Louisiana gambling board leader resigns before Senate vote

BATON ROUGE, La. (AP) — Louisiana’s gambling regulatory chief Mike Noel told the governor Wednesday that he’s resigning, preempting a Senate confirmation hearing where Noel could have been questioned about his State Police work during the fatal arrest of a Black man whose death remains under investigation.

Gov. John Bel Edwards’ office said Noel’s departure as chairman of the Gaming Control Board will take effect Thursday.

The Democratic governor’s spokesperson Christina Stephens didn’t respond to questions about why Noel was leaving the post, if it had to do with his State Police tenure and Ronald Greene’s death or whether Edwards thought Noel might have trouble winning confirmation from the Senate.
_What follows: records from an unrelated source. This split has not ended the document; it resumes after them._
(** C3. While task [e] is being edited and the edit draft trims to a
    non-empty string, [saveEdit] keeps the length and order of the list;
    at every position the id, priority, completion flag and creation time
    are what they were, a task with id [e] gets the trimmed draft as its
    text, and a task with any other id is unchanged.  Afterwards no task is
    being edited and the edit draft is empty. *)
Theorem saveEdit_replaces_text (st : State) (e : Z) :
  editingId st = Some e -> trim (editText st) <> [] ->
  let st' := next saveEdit st in
  List.length (todos st') = List.length (todos st)
  /\ (forall k todo, nth_error (todos st) k = Some todo ->
        exists todo',
          nth_error (todos st') k = Some todo'
          /\ id todo' = id todo /\ priority todo' = priority todo
          /\ completed todo' = completed todo
          /\ createdAt todo' = createdAt todo
          /\ (id todo = e -> text todo' = trim (editText st))
          /\ (id todo <> e -> todo' = todo))
  /\ editingId st' = None /\ editText st' = []
  /\ newTodo st' = newTodo st /\ newPriority st' = newPriority st
  /\ filter st' = filter st.
Proof.
  intros He Hd st'. subst st'. rewrite saveEdit_todos by assumption.
  split; [apply length_map|]. split.
  - intros k todo Hk. rewrite nth_error_map, Hk; simpl.
    eexists; split; [reflexivity|]. rewrite He; simpl.
    destruct (Z.eqb_spec (id todo) e); simpl; repeat split; auto; congruence.
  - run_handler saveEdit. by_draft (trim (editText st)). repeat split.
Qed.

Lemma saveEdit_replaces_text_witness :
  let st' := next saveEdit two_tasks in
  todos st' = [call_bob; with_text buy_milk (lit "Buy oat milk")]
  /\ editingId st' = None /\ editText st' = [].
Proof.
  destruct (@saveEdit_replaces_text two_tasks 1700000000000)
    as (Hlen & Hnth & Hid & Htxt & _).
  - reflexivity.
  - vm_compute; discriminate.
  - cbv zeta. split; [|split; [exact Hid | exact Htxt]].
    destruct (Hnth 0%nat call_bob eq_refl) as (t0 & H0 & _ & _ & _ & _ & _ & K0).
    destruct (Hnth 1%nat buy_milk eq_refl)
      as (t1 & H1 & I1 & P1 & C1 & D1 & T1 & _).
    rewrite (K0 ltac:(vm_compute; discriminate)) in H0.
    destruct (todos (next saveEdit two_tasks)) as [|a [|b [|c l]]];
      simpl in Hlen, H0, H1; try discriminate.
    injection H0 as ->. injection H1 as ->.
    destruct t1; simpl in *; subst.
    rewrite (T1 eq_refl). reflexivity.
Defined.

(** C4. While a task is being edited and the edit draft trims to the
    empty string, [saveEdit] shows the destructive "Empty Task" notice and
    changes nothing: the same task id stays under edit, the draft is kept
    as typed, and the task list is as before. *)
Theorem saveEdit_rejects_blank (st : State) (e : Z) :
  editingId st = Some e -> trim (editText st) = [] ->
  let st' := next saveEdit st in
  (exists t, notices saveEdit st = [t] /\ validation_error t)
  /\ editingId st' = Some e
  /\ editText st' = editText st
  /\ todos st' = todos st
  /\ st' = st.
Proof.
  intros He Hd. run_handler saveEdit. rewrite Hd; simpl.
  repeat split; auto. eexists; split; [reflexivity|]. now split.
Qed.

Lemma saveEdit_rejects_blank_witness :
  let st := mkState [buy_milk] [] medium (Some 1700000000000) (lit "  ") f_all in
  editingId (next saveEdit st) = Some 1700000000000
  /\ editText (next saveEdit st) = lit "  "
  /\ todos (next saveEdit st) = [buy_milk].
Proof.
  destruct (@saveEdit_rejects_blank
              (mkState [buy_milk] [] medium (Some 1700000000000) (lit "  ") f_all)
              1700000000000)
    as (_ & Hid & Htxt & Hl & _).
  - reflexivity.
  - reflexivity.
  - cbv zeta. split; [exact Hid | split; [exact Htxt | exact Hl]].
Defined.

(** C10. When no task is being edited and the edit draft trims to a
    non-empty string, [saveEdit] stores the task list unchanged, still
    empties the edit draft, and shows the "Task Updated" notice. *)
Theorem saveEdit_without_target (st : State) :
  editingId st = None -> trim (editText st) <> [] ->
  let st' := next saveEdit st in
  todos st' = todos st
  /\ editText st' = []
  /\ editingId st' = None
  /\ notices saveEdit st =
       [{| title := lit "Task Updated";
           description := lit "Your task has been updated successfully!";
           variant := normal |}].
Proof.
  intros He Hd st'. subst st'. rewrite saveEdit_todos by assumption.
  rewrite He. simpl. split; [apply map_id|].
  run_handler saveEdit. by_draft (trim (editText st)). repeat split.
Qed.

Lemma saveEdit_without_target_witness :
  let st := mkState [call_bob; buy_milk] [] medium None (lit "stray") f_all in
  todos (next saveEdit st) = [call_bob; buy_milk]
  /\ editText (next saveEdit st) = [].
Proof.
  destruct (@saveEdit_without_target
              (mkState [call_bob; buy_milk] [] medium None (lit "stray") f_all))
    as (Hl & Ht & _).
  - reflexivity.
  - vm_compute; discriminate.
  - cbv zeta. split; [exact Hl | exact Ht].
Defined.

(** ** Deleting a task *)

Lemma deleteTodo_todos (st : State) (i : Z) :
  todos (next (deleteTodo i) st) =
  List.filter (fun todo => negb (Z.eqb (id todo) i)) (todos st).
Proof. reflexivity. Qed.

Lemma occurrences_as_dropped (i : Z) (l : list Todo) :
  occurrences i l =
  List.length
    (List.filter (fun todo => negb (negb (Z.eqb (id todo) i))) l).
Proof.
  unfold occurrences. f_equal. apply filter_ext.
  intros todo. now rewrite negb_involutive.
Qed.

(** C5. If exactly one task carries the id, [deleteTodo] cuts that task
    out of the list: the list is one shorter, what stood before and after
    the task keeps its order, and the id is gone.  If no task carries the
    id, the list is stored unchanged.  Either way the only notice is the
    ordinary "Task Deleted" one, and the rest of the state is untouched. *)
Theorem deleteTodo_removes (st : State) (i : Z) :
  let st' := next (deleteTodo i) st in
  (occurrences i (todos st) = 1%nat ->
     S (List.length (todos st')) = List.length (todos st)
     /\ (exists l1 todo l2,
           todos st = l1 ++ todo :: l2 /\ id todo = i
           /\ todos st' = l1 ++ l2)
     /\ ~ In i (List.map id (todos st')))
  /\ ((forall todo, In todo (todos st) -> id todo <> i) ->
        todos st' = todos st /\ st' = st)
  /\ Forall (fun t => variant t = normal) (notices (deleteTodo i) st)
  /\ newTodo st' = newTodo st /\ newPriority st' = newPriority st
  /\ editingId st' = editingId st /\ editText st' = editText st
  /\ filter st' = filter st.
Proof.
  intros st'. subst st'. rewrite deleteTodo_todos.
  split; [|split; [|split; [|repeat split]]].
  - intros Hone. rewrite occurrences_as_dropped in Hone.
    destruct (filter_drops_single _ _ Hone) as (l1 & todo & l2 & Hl & Hx & Hf).
    apply negb_false_iff, Z.eqb_eq in Hx.
    split; [|split].
    + rewrite Hf, Hl, !length_app. simpl. lia.
    + exists l1, todo, l2. auto.
    + intros Hin. apply in_map_iff in Hin as (t & Ht & Hin).
      apply filter_In in Hin as [_ Hin].
      apply negb_true_iff, Z.eqb_neq in Hin. contradiction.
  - intros Habs.
    assert (E : List.filter (fun todo => negb (Z.eqb (id todo) i)) (todos st)
                = todos st).
    { apply filter_keeps_everything. intros todo Hin.
      apply negb_true_iff, Z.eqb_neq. now apply Habs. }
    split; [exact E|]. run_handler deleteTodo. rewrite E. now destruct st.
  - run_handler deleteTodo. repeat constructor.
Qed.

Lemma deleteTodo_removes_witness :
  (occurrences 1700000005000 (todos two_tasks) = 1%nat
   /\ S (List.length (todos (next (deleteTodo 1700000005000) two_tasks))) = 2%nat
   /\ ~ In 1700000005000
          (List.map id (todos (next (deleteTodo 1700000005000) two_tasks))))
  /\ todos (next (deleteTodo 42) two_tasks) = [call_bob; buy_milk].
Proof.
  split.
  - destruct (deleteTodo_removes two_tasks 1700000005000) as (H & _).
    destruct (H eq_refl) as (Hlen & _ & Hgone).
    split; [reflexivity | split; [exact Hlen | exact Hgone]].
  - destruct (deleteTodo_removes two_tasks 42) as (_ & H & _).
    apply H. intros todo [<-|[<-|[]]]; vm_compute; discriminate.
Defined.

(** ** Toggling completion *)

Lemma toggleComplete_todos (st : State) (i : Z) :
  todos (next (toggleComplete i) st) =
  List.map (fun todo => if Z.eqb (id todo) i
                        then with_completed todo (negb (completed todo))
                        else todo) (todos st).
Proof. reflexivity. Qed.

(** Two toggles with the same id restore the state, whatever the id. *)
Lemma toggleComplete_twice (st : State) (i : Z) :
  next (toggleComplete i) (next (toggleComplete i) st) = st.
Proof.
  destruct st as [l nt np ei et f]. run_handler toggleComplete. f_equal.
  rewrite map_map. rewrite <- (map_id l) at 2. apply map_ext.
  intros todo. destruct (Z.eqb (id todo) i) eqn:E; simpl; rewrite E.
  - apply with_completed_twice.
  - reflexivity.
Qed.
“The governor is appreciative of his service at the Gaming Control Board and will work to find a suitable replacement for Mr. Noel,” Stephens said in a text.

A longtime State Police veteran, Noel served as the agency chief of staff — running its day to day operations — at the time of Greene’s death in May 2019. Noel retired in June 2020 when Edwards named him as the leader of Louisiana’s gambling regulatory board.
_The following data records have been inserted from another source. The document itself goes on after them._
(** C3, amended: two toggles of an identifier that was absent give back
    the selection, contents and order; two toggles of an identifier that
    was present give the selection without it followed by it, so the
    members are the same but the identifier has moved to the end. *)
Theorem toggle_twice (propertyId : string) (st : State) :
  let twice :=
    selectedPropertyIds
      (step (SelectionChange propertyId)
         (step (SelectionChange propertyId) st)) in
  (~ In propertyId (selectedPropertyIds st) -> twice = selectedPropertyIds st)
  /\ (In propertyId (selectedPropertyIds st) ->
      twice = (filter (fun id => negb (String.eqb id propertyId))
                 (selectedPropertyIds st) ++ [propertyId])%list)
  /\ (forall id, In id twice <-> In id (selectedPropertyIds st)).
Proof.
  cbv zeta. rewrite !step_toggle.
  set (sel := selectedPropertyIds st).
  destruct (Array_includes sel propertyId) eqn:E.
  - apply Array_includes_In in E.
    assert (N : Array_includes
                  (filter (fun id => negb (String.eqb id propertyId)) sel)
                  propertyId = false).
    { destruct (Array_includes _ propertyId) eqn:E'; [|reflexivity].
      apply Array_includes_In in E'. now apply filter_removes in E'. }
    rewrite N. split; [tauto|]. split; [reflexivity|].
    intros id. rewrite in_app_iff, filter_In. simpl.
    destruct (String.eqb id propertyId) eqn:Ei.
    + apply String.eqb_eq in Ei. subst id. simpl. intuition congruence.
    + apply String.eqb_neq in Ei. simpl. intuition congruence.
  - assert (N : ~ In propertyId sel).
    { intros H. apply Array_includes_In in H. congruence. }
    assert (Y : Array_includes (sel ++ [propertyId])%list propertyId = true).
    { apply Array_includes_In, in_app_iff. right. now left. }
    rewrite Y.
    assert (F : filter (fun id => negb (String.eqb id propertyId))
                  (sel ++ [propertyId])%list = sel).
    { rewrite filter_app, (filter_absent _ _ N). simpl.
      rewrite String.eqb_refl. simpl. apply List.app_nil_r. }
    rewrite F. split; [reflexivity|]. split; [tauto|]. tauto.
Qed.

Lemma toggle_twice_witness :
  ~ In "3" (selectedPropertyIds
              (run [SelectionChange "1"; SelectionChange "2"] sampleState))
  /\ selectedPropertyIds
       (run [SelectionChange "1"; SelectionChange "2";
             SelectionChange "3"; SelectionChange "3"] sampleState)
     = selectedPropertyIds
         (run [SelectionChange "1"; SelectionChange "2"] sampleState).
Proof.
  assert (N : ~ In "3" (selectedPropertyIds
              (run [SelectionChange "1"; SelectionChange "2"] sampleState))).
  { simpl. intros [H | [H | []]]; discriminate H. }
  split; [exact N|].
  exact (proj1 (toggle_twice "3"
           (run [SelectionChange "1"; SelectionChange "2"] sampleState)) N).
Defined.

(** C3 as stated fails: with "1" and "2" selected in that order, two
    toggles of "1" leave "2" before "1". *)
Lemma toggle_twice_reorders :
  ~ (forall (propertyId : string) (st : State),
       selectedPropertyIds
         (step (SelectionChange propertyId)
            (step (SelectionChange propertyId) st))
       = selectedPropertyIds st).
Proof.
  intros H.
  specialize (H "1" (run [SelectionChange "1"; SelectionChange "2"] sampleState)).
  discriminate H.
Qed.

(** C5: a change of the view mode leaves the selection empty and no
    floating card, whatever the state before; the header's toggle to the
    other mode is such a change. *)
Theorem view_switch_clears (mode : ViewMode) (st : State) :
  viewMode st <> mode ->
  viewMode (step (ViewModeChange mode) st) = mode
  /\ selectedPropertyIds (step (ViewModeChange mode) st) = []
  /\ selectedPropertyForCard (step (ViewModeChange mode) st) = None
  /\ floatingCard (step (ViewModeChange mode) st) = None.
Proof.
  intros H. unfold step, viewModeEffect. cbn [handle].
  rewrite viewMode_setViewMode.
  destruct (ViewMode_eqb (viewMode st) mode) eqn:E.
  - apply ViewMode_eqb_eq in E. contradiction.
  - repeat split. now destruct mode.
Qed.

Lemma view_switch_clears_witness :
  let st := run [SelectionChange "1"; SelectionChange "2"] sampleState in
  viewMode st <> view_map
  /\ selectedPropertyIds st = ["1"; "2"]
  /\ selectedPropertyIds (step (ViewModeChange view_map) st) = []
  /\ floatingCard (step (ViewModeChange view_map) st) = None.
Proof.
  cbv zeta.
  assert (N : viewMode (run [SelectionChange "1"; SelectionChange "2"] sampleState)
              <> view_map) by discriminate.
  split; [exact N|]. split; [reflexivity|].
  pose proof (view_switch_clears view_map _ N) as (_ & H1 & _ & H2).
  split; [exact H1 | exact H2].
Defined.

(** Every interaction after which the view mode differs clears both. *)
Lemma view_change_clears (ev : Event) (st : State) :
  viewMode (step ev st) <> viewMode st ->
  selectedPropertyIds (step ev st) = []
  /\ selectedPropertyForCard (step ev st) = None.
Proof.
  unfold step, viewModeEffect.
  destruct (ViewMode_eqb (viewMode st) (viewMode (handle ev st))) eqn:E.
  - apply ViewMode_eqb_eq in E. intros H. now rewrite <- E in H.
  - intros _. split; reflexivity.
Qed.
Noel didn’t return messages from The Associated Press.

No senators have publicly raised concerns about confirming Noel to continue working as chairman of the gambling board, but he didn’t appear for either of his scheduled confirmation hearings. And the head of the Louisiana Legislative Black Caucus, Rep. Ted James, wasn’t supportive of Noel’s leadership job at the gambling agency.
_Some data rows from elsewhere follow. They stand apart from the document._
Lemma walkLoop_count f K procs sockets c s :
  outside_walk f →
  count f (trace (walkLoop w K procs sockets c s).2) = count f (trace s).
Proof.
  intros (Htick & Hconn & Hfile & Hdir & Hstat).
  revert sockets c s. induction procs as [|p rest IH]; intros sockets c s;
    [reflexivity|].
  assert (Hfds : ∀ c0 s0,
    count f (trace (walk_fds w K p rest sockets c0 s0).2) = count f (trace s0)).
  { intros c0 s0. unfold walk_fds. cbn zeta.
    destruct (ReadDirNames w (now s0) _) as [|fds].
    - rewrite IH. cbn. rewrite Hdir. lia.
    - rewrite IH, fdLoop_count by exact Hstat. cbn. rewrite Hdir. lia. }
  rewrite walkLoop_cons. destruct (K <? c); [|apply Hfds]. cbn zeta.
  pose proof (readProcessConnections_count w f (p :: rest)
                (logged (EvTick RateLimit) s) Hfile) as Hr.
  rewrite Hconn in Hr. cbn in Hr. rewrite Htick in Hr.
  destruct (readProcessConnections w (p :: rest) _) as [[found err] s1].
  cbn [fst snd] in *. destruct (not_nil err || negb found); [exact Hr|].
  rewrite Hfds. exact Hr.
Qed.

Lemma walkNamespacePid_count f sockets procs K s :
  outside_walk f →
  count f (trace (walkNamespacePid w sockets procs K s).2) = count f (trace s).
Proof.
  intros Hf. pose proof Hf as (Htick & Hconn & Hfile & Hdir & Hstat).
  rewrite walkNamespacePid_eq. cbn zeta.
  pose proof (readProcessConnections_count w f procs s Hfile) as Hr.
  rewrite Hconn in Hr.
  destruct (readProcessConnections w procs s) as [[found err] s1].
  cbn [fst snd] in *. destruct (not_nil err || negb found); [exact Hr|].
  rewrite walkLoop_count by exact Hf. exact Hr.
Qed.

(** In the loop over the processes every pause is followed by one
    invocation of the reader, and the reader is invoked at no other place. *)
Lemma walkLoop_reads K procs sockets c s :
  let s' := (walkLoop w K procs sockets c s).2 in
  table_reads_during s s' = pauses_during s s'.
Proof.
  unfold table_reads_during, pauses_during.
  revert sockets c s. induction procs as [|p rest IH]; intros sockets c s.
  - rewrite walkLoop_nil. cbn. lia.
  - assert (Hfds : ∀ c0 s0,
      let s' := (walk_fds w K p rest sockets c0 s0).2 in
      count is_read_connections (trace s') - count is_read_connections (trace s0)
      = count is_pause (trace s') - count is_pause (trace s0)).
    { intros c0 s0. unfold walk_fds. cbn zeta.
      destruct (ReadDirNames w (now s0) _) as [|fds].
      - specialize (IH sockets c0 (logged (EvReadDirNames (fdBaseOf (procRoot s0) p)) s0)).
        cbn in IH. cbn. lia.
      - set (s1 := logged _ s0).
        pose proof (fdLoop_count w is_read_connections p (fdBaseOf (procRoot s0) p) fds
                      None sockets c0 s1 (λ _, eq_refl)) as Hrc.
        pose proof (fdLoop_count w is_pause p (fdBaseOf (procRoot s0) p) fds
                      None sockets c0 s1 (λ _, eq_refl)) as Hpa.
        destruct (fdLoop w p _ fds None sockets c0 s1) as [[sockets' c'] s2].
        cbn [fst snd] in *. specialize (IH sockets' c' s2). cbn zeta in IH.
        subst s1. cbn in Hrc, Hpa. lia. }
    rewrite walkLoop_cons. destruct (K <? c); [|apply Hfds]. cbn zeta.
    pose proof (readProcessConnections_count w is_read_connections (p :: rest)
                  (logged (EvTick RateLimit) s) (λ _, eq_refl)) as Hrc.
    pose proof (readProcessConnections_count w is_pause (p :: rest)
                  (logged (EvTick RateLimit) s) (λ _, eq_refl)) as Hpa.
    destruct (readProcessConnections w (p :: rest) _) as [[found err] s1].
    cbn in Hrc, Hpa. cbn [fst snd].
    destruct (not_nil err || negb found).
    + cbn [snd]. lia.
    + specialize (Hfds 0 s1). cbn zeta in Hfds. lia.
Qed.

Lemma walkNamespacePid_reads sockets procs K s :
  let s' := (walkNamespacePid w sockets procs K s).2 in
  table_reads_during s s' = 1 + pauses_during s s'.
Proof.
  cbn zeta. rewrite walkNamespacePid_eq. cbn zeta.
  unfold table_reads_during, pauses_during.
  pose proof (readProcessConnections_count w is_read_connections procs s
                (λ _, eq_refl)) as Hrc.
  pose proof (readProcessConnections_count w is_pause procs s (λ _, eq_refl)) as Hpa.
  destruct (readProcessConnections w procs s) as [[found err] s1].
  cbn in Hrc, Hpa. cbn [fst snd].
  destruct (not_nil err || negb found).
  - cbn [snd]. lia.
  - pose proof (walkLoop_reads K procs sockets 0 s1) as Hw. cbn zeta in Hw.
    unfold table_reads_during, pauses_during in Hw. lia.
Qed.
“I had concern with giving somebody who was deeply involved in what I perceive was a coverup any type of promotion,” James, a Baton Rouge Democrat, said Wednesday.

James doesn’t vote on confirmations as a member of the House. Senators debate the confirmation decisions behind closed doors in an executive session, offering no explanation for their decisions. They’re scheduled to vote on confirmations Thursday — without Noel on the list.

Greene died in May 2019 after he was stunned, punched and dragged by state troopers. His death is the subject of an ongoing federal civil rights investigation.

Troopers initially told Greene’s relatives he died in a crash following a chase on a rural road near Monroe. Later, State Police issued a short statement saying that troopers struggled with Greene during his arrest and that he died on the way to the hospital.

The Edwards administration only released the body-camera video of Greene’s arrest more than two years later after The AP publicly released footage that it obtained. No troopers have been charged in Greene’s arrest.

A secret State Police panel set up in response to Greene’s death and three other violent stops of Black men is investigating whether troopers in the northeastern part of the state have systematically targeted Black motorists for abuse.

Edwards named Noel to the Gaming Control Board last year after the Senate surprised the governor by blocking confirmation of his previous pick, Ronnie Jones, who had held the job for seven years.

The nine-member gambling board regulates Louisiana’s riverboat casinos, the New Orleans land-based casino, more than 2,000 video poker sites and the slot machine facilities at four racetracks. Board members serve staggered, six-year terms. The chairman’s job is traditionally filled from State Police leadership ranks, because troopers are involved in gambling industry oversight.